EXERCISE DIRECTIONS> Your answer should be the complete set of entries, transcribed exactly.

EXCERPTED RECORDS>

━━━━━━━━━━

Record PlacementCandidate := mkPlacementCandidate {
  pc_host : PlacementHost;
  pc_eligible : bool;
  pc_rejection : string;
  pc_factors : list PlacementFactor;
  pc_total : f64;
  pc_summary : string;
}.

Record PlacementDecision := mkPlacementDecision {
  pd_placed : bool;
  pd_chosen : PlacementHost;
  pd_candidates : list PlacementCandidate;
  pd_note : string;
}.

Definition find_candidate (d : PlacementDecision) (w : WorkerId) : option PlacementCandidate :=
  snd <$> list_find (λ c, ph_worker_id (pc_host c) = w) (pd_candidates d).

(** ** Scoring *)

Definition normalize_mem (free total : Z) : f64 :=
  if total =? 0 then f64_of_Z 0 else f64_div (f64_of_Z free) (f64_of_Z total).

Definition has_backend (h : PlacementHost) (kind : BackendKind) : bool :=
  if decide (kind = BackendKind.NONE) then true
  else existsb (λ b, bool_decide (bc_kind b = kind)) (ri_backends (ph_inventory h)).

(** The lambda [occupied]. *)
Definition occupied (existing : list PlacedReplica) (h : PlacementHost) (domain : string) : bool :=
  existsb (λ e,
    (bool_decide (domain = "host") && bool_decide (pr_host e = ph_host h) &&
       negb (string_empty (pr_host e))) ||
    (bool_decide (domain = "numa") && bool_decide (pr_numa e = ph_numa h) &&
       negb (string_empty (pr_numa e))) ||
    (bool_decide (domain = "device") && bool_decide (pr_device_id e = dc_device_id (ph_device h)) &&
       negb (string_empty (pr_device_id e))) ||
    (bool_decide (domain = "rack") &&
       existsb (λ lbl, existsb (λ hl, bool_decide (lbl = hl)) (ph_failure_domain_labels h))
         (pr_failure_domain_labels e)) ||
    existsb (λ dom, existsb (λ edm, bool_decide (domain = edm) && bool_decide (dom = edm))
         (pr_failure_domain_labels e)) (ph_failure_domain_labels h))%string existing.

(** The key of the candidate order, and of the tie break.  [std::sort] leaves the order
    of equal keys open; the model keeps the one of the input. *)
Definition host_key (h : PlacementHost) : string :=
  (id_str (ph_worker_id h) ++ "|" ++ dc_device_id (ph_device h))%string.
Definition host_ltb (a b : PlacementHost) : bool := String.ltb (host_key a) (host_key b).

(** The hard constraints: empty when all hold. *)
Definition hard_reject (set : ReplicaSetState) (h : PlacementHost) : string :=
  if negb (has_backend h (s_backend set))
  then "missing required backend " ++ to_string (s_backend set)
  else if cc_ltb (dc_compute (ph_device h)) (s_min_compute set)
  then "compute capability too low"
  else if ri_free_memory_bytes (ph_inventory h) <? s_memory_requirement_bytes set
  then "insufficient free memory"
  else if ri_accelerator_count (ph_inventory h) <? i32 (s_accelerator_requirement set)
  then "insufficient accelerators"
  else EmptyString.

(** The lambda [add_factor]. *)
Definition factor (name : string) (weight score : f64) (detail : string) : PlacementFactor :=
  mkPlacementFactor name weight score (f64_mul weight score) detail.

(** The loop over the anti-affinity domains: the first occupied one. *)
Fixpoint shared_domain (existing : list PlacedReplica) (h : PlacementHost) (doms : list string) :
    option string :=
  match doms with
  | [] => None
  | dom :: doms' => if occupied existing h dom then Some dom else shared_domain existing h doms'
  end.

Definition preference (pol : PlacementPolicy) (h : PlacementHost) : f64 :=
  let pref := f64_of_Z 0 in
  let pref :=
    if negb (string_empty (pl_preferred_host pol)) && bool_decide (ph_host h = pl_preferred_host pol)
    then f64_add pref (f64_half 0) else pref in
  let pref :=
    if negb (string_empty (pl_preferred_device pol)) &&
       bool_decide (dc_device_id (ph_device h) = pl_preferred_device pol)
    then f64_add pref (f64_half 0) else pref in
  if negb (string_empty (pl_preferred_failure_domain pol)) &&
     existsb (λ lbl, bool_decide (lbl = pl_preferred_failure_domain pol)) (ph_failure_domain_labels h)
  then f64_add pref (f64_half 0) else pref.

━━━━━━━━━━

RESULT BELOW>
Record PlacementCandidate := mkPlacementCandidate {
  pc_host : PlacementHost;
  pc_eligible : bool;
  pc_rejection : string;
  pc_factors : list PlacementFactor;
  pc_total : f64;
  pc_summary : string;
}.

Record PlacementDecision := mkPlacementDecision {
  pd_placed : bool;
  pd_chosen : PlacementHost;
  pd_candidates : list PlacementCandidate;
  pd_note : string;
}.

Definition find_candidate (d : PlacementDecision) (w : WorkerId) : option PlacementCandidate :=
  snd <$> list_find (λ c, ph_worker_id (pc_host c) = w) (pd_candidates d).

(** ** Scoring *)

Definition normalize_mem (free total : Z) : f64 :=
  if total =? 0 then f64_of_Z 0 else f64_div (f64_of_Z free) (f64_of_Z total).

Definition has_backend (h : PlacementHost) (kind : BackendKind) : bool :=
  if decide (kind = BackendKind.NONE) then true
  else existsb (λ b, bool_decide (bc_kind b = kind)) (ri_backends (ph_inventory h)).

(** The lambda [occupied]. *)
Definition occupied (existing : list PlacedReplica) (h : PlacementHost) (domain : string) : bool :=
  existsb (λ e,
    (bool_decide (domain = "host") && bool_decide (pr_host e = ph_host h) &&
       negb (string_empty (pr_host e))) ||
    (bool_decide (domain = "numa") && bool_decide (pr_numa e = ph_numa h) &&
       negb (string_empty (pr_numa e))) ||
    (bool_decide (domain = "device") && bool_decide (pr_device_id e = dc_device_id (ph_device h)) &&
       negb (string_empty (pr_device_id e))) ||
    (bool_decide (domain = "rack") &&
       existsb (λ lbl, existsb (λ hl, bool_decide (lbl = hl)) (ph_failure_domain_labels h))
         (pr_failure_domain_labels e)) ||
    existsb (λ dom, existsb (λ edm, bool_decide (domain = edm) && bool_decide (dom = edm))
         (pr_failure_domain_labels e)) (ph_failure_domain_labels h))%string existing.

(** The key of the candidate order, and of the tie break.  [std::sort] leaves the order
    of equal keys open; the model keeps the one of the input. *)
Definition host_key (h : PlacementHost) : string :=
  (id_str (ph_worker_id h) ++ "|" ++ dc_device_id (ph_device h))%string.
Definition host_ltb (a b : PlacementHost) : bool := String.ltb (host_key a) (host_key b).

(** The hard constraints: empty when all hold. *)
Definition hard_reject (set : ReplicaSetState) (h : PlacementHost) : string :=
  if negb (has_backend h (s_backend set))
  then "missing required backend " ++ to_string (s_backend set)
  else if cc_ltb (dc_compute (ph_device h)) (s_min_compute set)
  then "compute capability too low"
  else if ri_free_memory_bytes (ph_inventory h) <? s_memory_requirement_bytes set
  then "insufficient free memory"
  else if ri_accelerator_count (ph_inventory h) <? i32 (s_accelerator_requirement set)
  then "insufficient accelerators"
  else EmptyString.

(** The lambda [add_factor]. *)
Definition factor (name : string) (weight score : f64) (detail : string) : PlacementFactor :=
  mkPlacementFactor name weight score (f64_mul weight score) detail.

(** The loop over the anti-affinity domains: the first occupied one. *)
Fixpoint shared_domain (existing : list PlacedReplica) (h : PlacementHost) (doms : list string) :
    option string :=
  match doms with
  | [] => None
  | dom :: doms' => if occupied existing h dom then Some dom else shared_domain existing h doms'
  end.

Definition preference (pol : PlacementPolicy) (h : PlacementHost) : f64 :=
  let pref := f64_of_Z 0 in
  let pref :=
    if negb (string_empty (pl_preferred_host pol)) && bool_decide (ph_host h = pl_preferred_host pol)
    then f64_add pref (f64_half 0) else pref in
  let pref :=
    if negb (string_empty (pl_preferred_device pol)) &&
       bool_decide (dc_device_id (ph_device h) = pl_preferred_device pol)
    then f64_add pref (f64_half 0) else pref in
  if negb (string_empty (pl_preferred_failure_domain pol)) &&
     existsb (λ lbl, bool_decide (lbl = pl_preferred_failure_domain pol)) (ph_failure_domain_labels h)
  then f64_add pref (f64_half 0) else pref.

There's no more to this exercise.